> LISTED ENTRIES
"""

(* ===== verification/Decoder.v ===== *)
(** * The streaming frame decoder

    Models [src/src/wire/decoder.rs]: the limits, the statistics, the one-step
    analysis of the buffered bytes and the event loop of [FrameDecoder].  The
    decoder is an explicit state; every [&mut self] method returns the new one.
    The [VecDeque] buffer is a list, and slice indexing after the bounds checks
    of [analyze] is [nth]/[slice]. *)
From S2P Require Import Prelude Wire.

Definition MAXIMUM_DECODE_BUFFER_CAPACITY : Z := 16 * 1024 * 1024.
Definition MAXIMUM_DECODE_EVENTS_PER_PUSH : nat := 4096.

Inductive ChecksumPolicy :=
  | Strict
  | KnownGateway (delimiter_bit : bool) (checksum_source_node : option Z).

#[global] Instance ChecksumPolicy_eq_dec : EqDecision ChecksumPolicy.
Proof. solve_decision. Defined.

Record DecodeLimits := mkLimits {
  buffer_capacity : Z;
  minimum_preambles : Z;
  checksum_policy : ChecksumPolicy;
}.

Definition DecodeLimits_default : DecodeLimits := mkLimits 4096 2 Strict.

Definition with_buffer_capacity (l : DecodeLimits) (capacity : Z) : DecodeLimits :=
  mkLimits capacity (minimum_preambles l) (checksum_policy l).
Definition with_minimum_preambles (l : DecodeLimits) (preambles : Z) : DecodeLimits :=
  mkLimits (buffer_capacity l) preambles (checksum_policy l).
Definition with_checksum_policy (l : DecodeLimits) (policy : ChecksumPolicy) : DecodeLimits :=
  mkLimits (buffer_capacity l) (minimum_preambles l) policy.

Inductive DecodeLimitsError :=
  | EmptyBuffer
  | BufferLimit (capacity : Z)
  | NoPreambles
  | ChecksumSourceNode (node : Z).

Definition DecodeLimits_validate (l : DecodeLimits) : result DecodeLimitsError unit :=
  return_if buffer_capacity l =? 0 err EmptyBuffer ;;
  return_if MAXIMUM_DECODE_BUFFER_CAPACITY <? buffer_capacity l
    err BufferLimit (buffer_capacity l) ;;
  return_if minimum_preambles l =? 0 err NoPreambles ;;
  match checksum_policy l with
  | KnownGateway _ (Some node) =>
      return_if 63 <? node err ChecksumSourceNode node ;; Ok tt
  | _ => Ok tt
  end.

Record DecodeStatistics := mkStatistics {
  stat_frames : Z;
  stat_discarded_bytes : Z;
  stat_checksum_failures : Z;
  stat_overflow_bytes : Z;
  stat_repaired_frames : Z;
  stat_event_limit_hits : Z;
}.

Definition DecodeStatistics_default : DecodeStatistics := mkStatistics 0 0 0 0 0 0.

Inductive DecodeEvent :=
  | EventFrame (frame : Frame)
  | EventRejected (error : WireError).

#[global] Instance DecodeEvent_eq_dec : EqDecision DecodeEvent.
Proof. solve_decision. Defined.

Record FrameDecoder := mkDecoder {
  dec_bytes : bytes;
  dec_limits : DecodeLimits;
  dec_statistics : DecodeStatistics;
}.

Inductive DecoderStep :=
  | NoCandidate
  | NeedMore
  | Discard (count : nat)
  | Rejected (error : WireError) (consumed : nat) (checksum_failure : bool)
  | StepFrame (frame : Frame) (consumed : nat) (repaired : bool).

(** ** Construction *)

Definition FrameDecoder_new (limits : DecodeLimits) : FrameDecoder :=
  mkDecoder []
    (mkLimits (clamp (buffer_capacity limits) 1 MAXIMUM_DECODE_BUFFER_CAPACITY)
              (Z.max (minimum_preambles limits) 1)
              (checksum_policy limits))
    DecodeStatistics_default.

Definition FrameDecoder_default : FrameDecoder := FrameDecoder_new DecodeLimits_default.

Definition FrameDecoder_try_new (limits : DecodeLimits)
    : result DecodeLimitsError FrameDecoder :=
  let? _ := DecodeLimits_validate limits ;;
  Ok (FrameDecoder_new limits).

Definition FrameDecoder_buffered_len (d : FrameDecoder) : Z := zlen (dec_bytes d).

Definition FrameDecoder_clear (d : FrameDecoder) : FrameDecoder :=
  mkDecoder [] (dec_limits d) (dec_statistics d).

(** ** Candidate search *)

Definition allow_delimiter_repair (policy : ChecksumPolicy) : bool :=
  match policy with KnownGateway true _ => true | _ => false end.

Definition is_possible_delimiter (byte : Z) (policy : ChecksumPolicy) : bool :=
  bool_decide (is_Some (FrameKind_from_delimiter byte))
  || (allow_delimiter_repair policy
      && bool_decide (is_Some (FrameKind_from_delimiter (Z.lxor byte 0x10)))).

(** [Iterator::rposition] on a slice. *)
Fixpoint rposition (p : Z -> bool) (l : bytes) : option nat :=
  match l with
  | [] => None
  | x :: l =>
      match rposition p l with
      | Some i => Some (S i)
      | None => if p x then Some 0%nat else None
      end
  end.

(** [iter().enumerate().find_map(f)], started at index [i]. *)
Fixpoint find_map_from {B} (f : nat -> Z -> option B) (i : nat) (l : bytes) : option B :=
  match l with
  | [] => None
  | x :: l => match f i x with Some b => Some b | None => find_map_from f (S i) l end
  end.

(** Start of the run of [0xff] bytes that ends just before [index]. *)
Definition preamble_start_of (l : bytes) (index : nat) : nat :=
  match rposition (fun value => negb (value =? 0xff)) (take index l) with
  | Some position => S position
  | None => 0%nat
  end.

Definition candidate_at (l : bytes) (limits : DecodeLimits) (index : nat) (byte : Z)
    : option (nat * nat * nat) :=
  if negb (is_possible_delimiter byte (checksum_policy limits)) then None
  else
    let preamble_start := preamble_start_of l index in
    let preamble_count := (index - preamble_start)%nat in
    let retained_count := (preamble_count `min` 255)%nat in
    let retained_start := (index - retained_count)%nat in
    if minimum_preambles limits <=? Z.of_nat preamble_count
    then Some (index, retained_start, retained_count)
    else None.

Definition find_candidate (l : bytes) (limits : DecodeLimits) : option (nat * nat * nat) :=
  find_map_from (candidate_at l limits) 0 l.

(** ** One analysis step *)

Definition slice (l : bytes) (first last : nat) : bytes := take (last - first) (drop first l).

Definition short_address_repair (policy : ChecksumPolicy)
    (received_address expected actual : Z) : option FrameRepair :=
  match policy with
  | KnownGateway _ (Some source) =>
      if 63 <? source then None
      else
        let reconstructed := Z.lxor (Z.lxor received_address expected) actual in
        if (Z.land reconstructed 0xc0 =? Z.land received_address 0xc0)
           && (Z.land reconstructed 0x3f =? source)
        then Some (ShortAddressRewrite source)
        else None
  | _ => None
  end.

(** The part of [analyze] after a candidate delimiter was found right after its
    preambles. *)
Definition analyze_candidate (l : bytes) (limits : DecodeLimits)
    (delimiter_index preamble_count : nat) : DecoderStep :=
  let policy := checksum_policy limits in
  let delimiter0 := nth delimiter_index l 0 in
  let repair_delimiter :=
    negb (bool_decide (is_Some (FrameKind_from_delimiter delimiter0)))
    && allow_delimiter_repair policy
    && bool_decide (is_Some (FrameKind_from_delimiter (Z.lxor delimiter0 0x10))) in
  let delimiter := if repair_delimiter then Z.lxor delimiter0 0x10 else delimiter0 in
  let repair0 := if repair_delimiter then Some DelimiterBit else None in
  let long := negb (Z.land delimiter 0x80 =? 0) in
  let address_len := (if long then 5 else 1)%nat in
  let expansion_len := Z.to_nat (Z.land (Z.shiftr delimiter 5) 0x03) in
  let command_index := (delimiter_index + 1 + address_len + expansion_len)%nat in
  let count_index := (command_index + 1)%nat in
  if (length l <=? count_index)%nat then NeedMore
  else
  let payload_len := Z.to_nat (nth count_index l 0) in
  let checksum_index := (count_index + 1 + payload_len)%nat in
  if (length l <=? checksum_index)%nat then NeedMore
  else
  let expected := xor_checksum (slice l delimiter_index checksum_index) in
  let actual := nth checksum_index l 0 in
  let delimiter_checksum_matches :=
    allow_delimiter_repair policy && (Z.lxor expected 0x10 =? actual) in
  let address_repair :=
    if negb (expected =? actual) && negb delimiter_checksum_matches && negb long
    then short_address_repair policy (nth (delimiter_index + 1) l 0) expected actual
    else None in
  if negb (expected =? actual) && negb delimiter_checksum_matches
     && negb (bool_decide (is_Some address_repair))
  then Rejected (WireChecksum expected actual) (delimiter_index + 1) true
  else
  let repair1 := if delimiter_checksum_matches then Some DelimiterBit else repair0 in
  let repair := match address_repair with Some r => Some r | None => repair1 end in
  let address_start := (delimiter_index + 1)%nat in
  let address_end := (address_start + address_len)%nat in
  match Address_read_from (slice l address_start address_end) long with
  | Err error => Rejected error (checksum_index + 1) false
  | Ok address =>
    match FrameKind_from_delimiter delimiter with
    | None => Rejected (WireDelimiter delimiter) (delimiter_index + 1) false
    | Some kind =>
      StepFrame
        {| frame_preambles := u8_try_from_or u8_max (Z.of_nat preamble_count);
           frame_kind := kind;
           frame_physical_layer := PhysicalLayer_from_delimiter delimiter;
           frame_address := address;
           frame_expansion := slice l address_end command_index;
           frame_wire_command := nth command_index l 0;
           frame_payload := slice l (count_index + 1) checksum_index;
           frame_repair := repair |}
        (checksum_index + 1)
        (bool_decide (is_Some repair))
    end
  end.

Definition analyze (l : bytes) (limits : DecodeLimits) : DecoderStep :=
  match find_candidate l limits with
  | None => NoCandidate
  | Some (delimiter_index, preamble_start, preamble_count) =>
    if (0 <? preamble_start)%nat then Discard preamble_start
    else analyze_candidate l limits delimiter_index preamble_count
  end.

(** ** Buffer operations *)

Definition u64_add : Z -> Z -> Z := saturating_add u64_max.

Definition stats_add_discarded (s : DecodeStatistics) (count : Z) : DecodeStatistics :=
  mkStatistics (stat_frames s) (u64_add (stat_discarded_bytes s) count)
    (stat_checksum_failures s) (stat_overflow_bytes s) (stat_repaired_frames s)
    (stat_event_limit_hits s).

Definition stats_add_checksum_failure (s : DecodeStatistics) (failure : bool)
    : DecodeStatistics :=
  mkStatistics (stat_frames s) (stat_discarded_bytes s)
    (if failure then u64_add (stat_checksum_failures s) 1 else stat_checksum_failures s)
    (stat_overflow_bytes s) (stat_repaired_frames s) (stat_event_limit_hits s).

Definition stats_add_frame (s : DecodeStatistics) (repaired : bool) : DecodeStatistics :=
  mkStatistics (u64_add (stat_frames s) 1) (stat_discarded_bytes s)
    (stat_checksum_failures s) (stat_overflow_bytes s)
    (if repaired then u64_add (stat_repaired_frames s) 1 else stat_repaired_frames s)
    (stat_event_limit_hits s).

Definition stats_add_overflow (s : DecodeStatistics) (count : Z) : DecodeStatistics :=
  mkStatistics (stat_frames s) (stat_discarded_bytes s) (stat_checksum_failures s)
    (u64_add (stat_overflow_bytes s) count) (stat_repaired_frames s)
    (stat_event_limit_hits s).

Definition stats_add_limit_hit (s : DecodeStatistics) : DecodeStatistics :=
  mkStatistics (stat_frames s) (stat_discarded_bytes s) (stat_checksum_failures s)
    (stat_overflow_bytes s) (stat_repaired_frames s)
    (u64_add (stat_event_limit_hits s) 1).

Definition FrameDecoder_discard (d : FrameDecoder) (count : nat) : FrameDecoder :=
  mkDecoder (drop (count `min` length (dec_bytes d)) (dec_bytes d)) (dec_limits d)
    (stats_add_discarded (dec_statistics d) (Z.of_nat count)).

(** [iter().rev().take_while(|byte| **byte == 0xff).count()]. *)
Fixpoint leading_ff (l : bytes) : nat :=
  match l with
  | [] => 0
  | x :: l => if x =? 0xff then S (leading_ff l) else 0
  end.
Definition trailing_ff (l : bytes) : nat := leading_ff (reverse l).

Definition retain_possible_preambles (d : FrameDecoder) : FrameDecoder :=
  let keep := (trailing_ff (dec_bytes d) `min` 255)%nat in
  let discarded := (length (dec_bytes d) - keep)%nat in
  FrameDecoder_discard d discarded.

Definition append_bounded (d : FrameDecoder) (fragment : bytes) : FrameDecoder :=
  let overflow :=
    saturating_sub (saturating_add usize_max (zlen (dec_bytes d)) (zlen fragment))
                   (buffer_capacity (dec_limits d)) in
  if overflow =? 0 then
    mkDecoder (dec_bytes d ++ fragment) (dec_limits d) (dec_statistics d)
  else
    let from_buffer := Z.min overflow (zlen (dec_bytes d)) in
    let from_fragment := Z.min (saturating_sub overflow from_buffer) (zlen fragment) in
    mkDecoder (drop (Z.to_nat from_buffer) (dec_bytes d)
               ++ drop (Z.to_nat from_fragment) fragment)
              (dec_limits d)
              (stats_add_overflow (dec_statistics d) (Z.min overflow u64_max)).

(** ** Event loop *)

(** The [loop] of [next_event]; each [Discard] removes at least one byte, so
    [S (length bytes)] rounds are enough ([next_event_unfold]). *)
Fixpoint next_event_loop (fuel : nat) (d : FrameDecoder) : option DecodeEvent * FrameDecoder :=
  match fuel with
  | O => (None, d)
  | S fuel =>
    match analyze (dec_bytes d) (dec_limits d) with
    | NoCandidate => (None, retain_possible_preambles d)
    | NeedMore => (None, d)
    | Discard count => next_event_loop fuel (FrameDecoder_discard d count)
    | Rejected error consumed checksum_failure =>
        let d := mkDecoder (dec_bytes d) (dec_limits d)
                   (stats_add_checksum_failure (dec_statistics d) checksum_failure) in
        (Some (EventRejected error), FrameDecoder_discard d consumed)
    | StepFrame frame consumed repaired =>
        (Some (EventFrame frame),
         mkDecoder (drop consumed (dec_bytes d)) (dec_limits d)
                   (stats_add_frame (dec_statistics d) repaired))
    end
  end.

Definition next_event (d : FrameDecoder) : option DecodeEvent * FrameDecoder :=
  next_event_loop (S (length (dec_bytes d))) d.

(** The [while] loop of [push]: at most [budget] further events. *)
Fixpoint drain_events (budget : nat) (d : FrameDecoder) : list DecodeEvent * FrameDecoder :=
  match budget with
  | O => ([], d)
  | S budget =>
    match next_event d with
    | (None, d) => ([], d)
    | (Some event, d) =>
        let '(events, d) := drain_events budget d in (event :: events, d)
    end
  end.

Definition FrameDecoder_push (d : FrameDecoder) (fragment : bytes)
    : list DecodeEvent * FrameDecoder :=
  let '(events, d) := drain_events MAXIMUM_DECODE_EVENTS_PER_PUSH (append_bounded d fragment) in
  if (length events =? MAXIMUM_DECODE_EVENTS_PER_PUSH)%nat
     && negb (bool_decide (dec_bytes d = []))
  then
    (events,
     retain_possible_preambles
       (mkDecoder (dec_bytes d) (dec_limits d) (stats_add_limit_hit (dec_statistics d))))
  else (events, d).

"""

> YOUR ASSIGNMENT
Your reply should hold every line from the data that contains "Instance", copied in full.

> RESULT OF THE TASK
#[global] Instance ChecksumPolicy_eq_dec : EqDecision ChecksumPolicy.
#[global] Instance DecodeEvent_eq_dec : EqDecision DecodeEvent.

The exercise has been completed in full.